▸ EXERCISE BRIEF
The records below must be duplicated exactly, character for character.

:: DATA PROVIDED

(* ===== verification/Quickstart.v ===== *)
(** * From the formatter to a program that runs

    The whole installation, in the order of the README: the discovery module and the
    driver are loaded, an image is formatted and mounted, its file is looked up and
    opened, and the programs of src/user/ are started with the numbers of the system
    calls that the driver printed. *)
From stdpp Require Import strings.
From S2P Require Import Prelude Layout Kernel KernelFacts Rcu Store Device Sample Syscalls FileOps Session Mount MountOk.
From S2P Require Import Makefs Usctm SysTable UserCalls TestProg UserProg Dispatch.

Section Quickstart.
Context {K : Kernel} {KL : KernelLaws K} {C : Config} {V : Vfs K} {VL : VfsLaws K V}.
Context {OS : Os} {OL : OsLaws OS} {H : Handlers} {E : KernelEntry} {EL : KernelEntryLaws E} {CPU : Cpu}.
Hypothesis kzalloc_works : forall n, kzalloc_ok n = true.
Hypothesis sb_bread_works : forall n, bread_ok n = true.
Hypothesis iget_new : forall n, iget_locked n = Some true.
Hypothesis d_make_root_works : forall n, d_make_root_ok n = true.
Hypothesis clock_positive : forall n, 0 < clock n.

(** mount(2), and the lookup of the file by the first open(2). *)
Definition mount_and_lookup (sb : super_block) : M lookup_result :=
  let* _ := bldms_fs_mount in bldms_lookup (Some sb) UNIQUE_FILE_NAME.

(** The file that open(2) makes for a new inode. *)
Definition open_inode (flags : Z) (sb : super_block) (r : lookup_result) : option file :=
  match r with
  | LookupDentry (Some i) => Some (File flags None 0 (ni_size i) (Some sb))
  | _ => None
  end.

Lemma iget_works n : iget_locked n <> None.
Proof. by rewrite iget_new. Qed.

(** The device and the file, from the image. *)
Lemma wp_mount_and_lookup w fill_dev j n sb :
  junk_ok j -> unmounted w -> Z.of_nat n <= NBLOCKS ->
  device_holds (bufs w) (main fill_dev j ((Z.of_nat n + 2) * DEFAULT_BLOCK_SIZE)).2 ->
  (forall k, blkdev_get_by_path k = Some (Some sb)) -> s_bdev sb = true ->
  wp (mount_and_lookup sb) (fun r w' => running (heap w) sb (image_store (bufs w) n) w' /\
    forall flags, open_inode flags sb r = Some (File flags None 0 (4096 * Z.of_nat n) (Some sb))) w.
Proof.
  intros Hj Hu Hn Hc Hbd Hb. pose proof NBLOCKS_range as HNB. unfold mount_and_lookup. wp_step.
  eapply wp_mono; [by eapply (wp_format_mount kzalloc_works sb_bread_works iget_works d_make_root_works)|].
  intros r w1 (_ & Hi & Hul & Hsb & Hbufs). rewrite run_main in Hc by lia. simpl in Hc.
  assert (Hn32 : Z.of_nat n < 2 ^ 32) by lia.
  destruct (format_inode _ _ _ _ Hj Hn32 Hc) as (blk & Hblk & Hsz).
  eapply wp_mono; [eapply (lookup_sets_size w1 sb UNIQUE_FILE_NAME blk)|].
  - by rewrite Hbufs.
  - rewrite Hsz. unfold DEFAULT_BLOCK_SIZE. lia.
  - rewrite String.eqb_refl. intros r' w2 (Hss & [->|[(_ & [k Hk])|[(_ & [k Hk])|(_ & [k Hk])]]]).
    2: by rewrite iget_new in Hk.
    2: by rewrite iget_new in Hk.
    2: by rewrite sb_bread_works in Hk.
    split.
    + split; [by eapply dev_inv_same_state|]. unfold same_state in Hss. destruct Hul. destruct_and!.
      unfold unlocked. split_and!; congruence.
    + intros flags. cbn. rewrite Hsz. unfold DEFAULT_BLOCK_SIZE. do 2 f_equal. lia.
Qed.
End Quickstart.

(** ** Witness *)

#[local] Existing Instance sample_config.
#[local] Existing Instance sample_cpu.
#[local] Existing Instance sample_calls.

Definition open_device_image (path : string) : option Z :=
  if String.eqb path "image" then Some (24 * DEFAULT_BLOCK_SIZE) else None.
#[local] Abbreviation made_image := (makefs false zero_junk ["bldmsmakefs"; "image"]%string open_device_image).2.

(** Nothing is mounted and the device holds an image of [n] blocks. *)
Definition device_world (image : list byte) (n : nat) : @world steady_kernel := {|
  calls := 0; brk := 1; heap := ∅; rcu_write_lock := false; rcu_readers := 0; bh_refs := 0;
  valid_blk_list := RefList [] ∅ : @rlist steady_kernel;
  bufs := ref_cache_of (block_at image <$> seq 0 n) : @bcache steady_kernel; bldms_mounted := 0;
  metadata_array := None; md_array_size := 0; last_written_block := 0;
  the_dev_superblock := None; module_refs := 0
|}.

Lemma made_image_blocks : length made_image = (24 * 4096)%nat.
Proof.
  unfold makefs. change (negb _) with false. change (open_device_image _) with
    (Some ((Z.of_nat 22 + 2) * DEFAULT_BLOCK_SIZE)). cbv iota.
  rewrite run_main by done. cbn [snd].
  rewrite length_concat_blocks by (by apply format_image_blocks). reflexivity.
Qed.

Lemma ref_cache_lookup blocks i b :
  blocks !! i = Some b -> b_data (Kernel := steady_kernel) (ref_cache_of blocks) (Z.of_nat i) = Some b.
Proof.
  intros Hi. apply elem_of_list_to_map_1.
  - rewrite fst_zip by (by rewrite length_fmap, length_seq). apply NoDup_fmap; [apply _|apply NoDup_seq].
  - apply list_elem_of_lookup. exists i. rewrite lookup_zip_with, list_lookup_fmap.
    pose proof (lookup_lt_Some _ _ _ Hi). rewrite lookup_seq_lt by done. simpl. by rewrite Hi.
Qed.

Lemma device_world_holds image n :
  length image = (n * 4096)%nat -> device_holds (bufs (device_world image n)) image.
Proof.
  intros Hl i Hi. apply ref_cache_lookup. by rewrite list_lookup_fmap, lookup_seq_lt by lia.
Qed.

Lemma sample_command_line program path :
  run_with program path (Numbers 134 174 182) = [program; path; "134"; "174"; "182"]%string.
Proof. vm_compute. reflexivity. Qed.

::::

▸ ANSWER TO THE EXERCISE
(* ===== verification/Quickstart.v ===== *)
(** * From the formatter to a program that runs

    The whole installation, in the order of the README: the discovery module and the
    driver are loaded, an image is formatted and mounted, its file is looked up and
    opened, and the programs of src/user/ are started with the numbers of the system
    calls that the driver printed. *)
From stdpp Require Import strings.
From S2P Require Import Prelude Layout Kernel KernelFacts Rcu Store Device Sample Syscalls FileOps Session Mount MountOk.
From S2P Require Import Makefs Usctm SysTable UserCalls TestProg UserProg Dispatch.

Section Quickstart.
Context {K : Kernel} {KL : KernelLaws K} {C : Config} {V : Vfs K} {VL : VfsLaws K V}.
Context {OS : Os} {OL : OsLaws OS} {H : Handlers} {E : KernelEntry} {EL : KernelEntryLaws E} {CPU : Cpu}.
Hypothesis kzalloc_works : forall n, kzalloc_ok n = true.
Hypothesis sb_bread_works : forall n, bread_ok n = true.
Hypothesis iget_new : forall n, iget_locked n = Some true.
Hypothesis d_make_root_works : forall n, d_make_root_ok n = true.
Hypothesis clock_positive : forall n, 0 < clock n.

(** mount(2), and the lookup of the file by the first open(2). *)
Definition mount_and_lookup (sb : super_block) : M lookup_result :=
  let* _ := bldms_fs_mount in bldms_lookup (Some sb) UNIQUE_FILE_NAME.

(** The file that open(2) makes for a new inode. *)
Definition open_inode (flags : Z) (sb : super_block) (r : lookup_result) : option file :=
  match r with
  | LookupDentry (Some i) => Some (File flags None 0 (ni_size i) (Some sb))
  | _ => None
  end.

Lemma iget_works n : iget_locked n <> None.
Proof. by rewrite iget_new. Qed.

(** The device and the file, from the image. *)
Lemma wp_mount_and_lookup w fill_dev j n sb :
  junk_ok j -> unmounted w -> Z.of_nat n <= NBLOCKS ->
  device_holds (bufs w) (main fill_dev j ((Z.of_nat n + 2) * DEFAULT_BLOCK_SIZE)).2 ->
  (forall k, blkdev_get_by_path k = Some (Some sb)) -> s_bdev sb = true ->
  wp (mount_and_lookup sb) (fun r w' => running (heap w) sb (image_store (bufs w) n) w' /\
    forall flags, open_inode flags sb r = Some (File flags None 0 (4096 * Z.of_nat n) (Some sb))) w.
Proof.
  intros Hj Hu Hn Hc Hbd Hb. pose proof NBLOCKS_range as HNB. unfold mount_and_lookup. wp_step.
  eapply wp_mono; [by eapply (wp_format_mount kzalloc_works sb_bread_works iget_works d_make_root_works)|].
  intros r w1 (_ & Hi & Hul & Hsb & Hbufs). rewrite run_main in Hc by lia. simpl in Hc.
  assert (Hn32 : Z.of_nat n < 2 ^ 32) by lia.
  destruct (format_inode _ _ _ _ Hj Hn32 Hc) as (blk & Hblk & Hsz).
  eapply wp_mono; [eapply (lookup_sets_size w1 sb UNIQUE_FILE_NAME blk)|].
  - by rewrite Hbufs.
  - rewrite Hsz. unfold DEFAULT_BLOCK_SIZE. lia.
  - rewrite String.eqb_refl. intros r' w2 (Hss & [->|[(_ & [k Hk])|[(_ & [k Hk])|(_ & [k Hk])]]]).
    2: by rewrite iget_new in Hk.
    2: by rewrite iget_new in Hk.
    2: by rewrite sb_bread_works in Hk.
    split.
    + split; [by eapply dev_inv_same_state|]. unfold same_state in Hss. destruct Hul. destruct_and!.
      unfold unlocked. split_and!; congruence.
    + intros flags. cbn. rewrite Hsz. unfold DEFAULT_BLOCK_SIZE. do 2 f_equal. lia.
Qed.
End Quickstart.

(** ** Witness *)

#[local] Existing Instance sample_config.
#[local] Existing Instance sample_cpu.
#[local] Existing Instance sample_calls.

Definition open_device_image (path : string) : option Z :=
  if String.eqb path "image" then Some (24 * DEFAULT_BLOCK_SIZE) else None.
#[local] Abbreviation made_image := (makefs false zero_junk ["bldmsmakefs"; "image"]%string open_device_image).2.

(** Nothing is mounted and the device holds an image of [n] blocks. *)
Definition device_world (image : list byte) (n : nat) : @world steady_kernel := {|
  calls := 0; brk := 1; heap := ∅; rcu_write_lock := false; rcu_readers := 0; bh_refs := 0;
  valid_blk_list := RefList [] ∅ : @rlist steady_kernel;
  bufs := ref_cache_of (block_at image <$> seq 0 n) : @bcache steady_kernel; bldms_mounted := 0;
  metadata_array := None; md_array_size := 0; last_written_block := 0;
  the_dev_superblock := None; module_refs := 0
|}.

Lemma made_image_blocks : length made_image = (24 * 4096)%nat.
Proof.
  unfold makefs. change (negb _) with false. change (open_device_image _) with
    (Some ((Z.of_nat 22 + 2) * DEFAULT_BLOCK_SIZE)). cbv iota.
  rewrite run_main by done. cbn [snd].
  rewrite length_concat_blocks by (by apply format_image_blocks). reflexivity.
Qed.

Lemma ref_cache_lookup blocks i b :
  blocks !! i = Some b -> b_data (Kernel := steady_kernel) (ref_cache_of blocks) (Z.of_nat i) = Some b.
Proof.
  intros Hi. apply elem_of_list_to_map_1.
  - rewrite fst_zip by (by rewrite length_fmap, length_seq). apply NoDup_fmap; [apply _|apply NoDup_seq].
  - apply list_elem_of_lookup. exists i. rewrite lookup_zip_with, list_lookup_fmap.
    pose proof (lookup_lt_Some _ _ _ Hi). rewrite lookup_seq_lt by done. simpl. by rewrite Hi.
Qed.

Lemma device_world_holds image n :
  length image = (n * 4096)%nat -> device_holds (bufs (device_world image n)) image.
Proof.
  intros Hl i Hi. apply ref_cache_lookup. by rewrite list_lookup_fmap, lookup_seq_lt by lia.
Qed.

Lemma sample_command_line program path :
  run_with program path (Numbers 134 174 182) = [program; path; "134"; "174"; "182"]%string.
Proof. vm_compute. reflexivity. Qed.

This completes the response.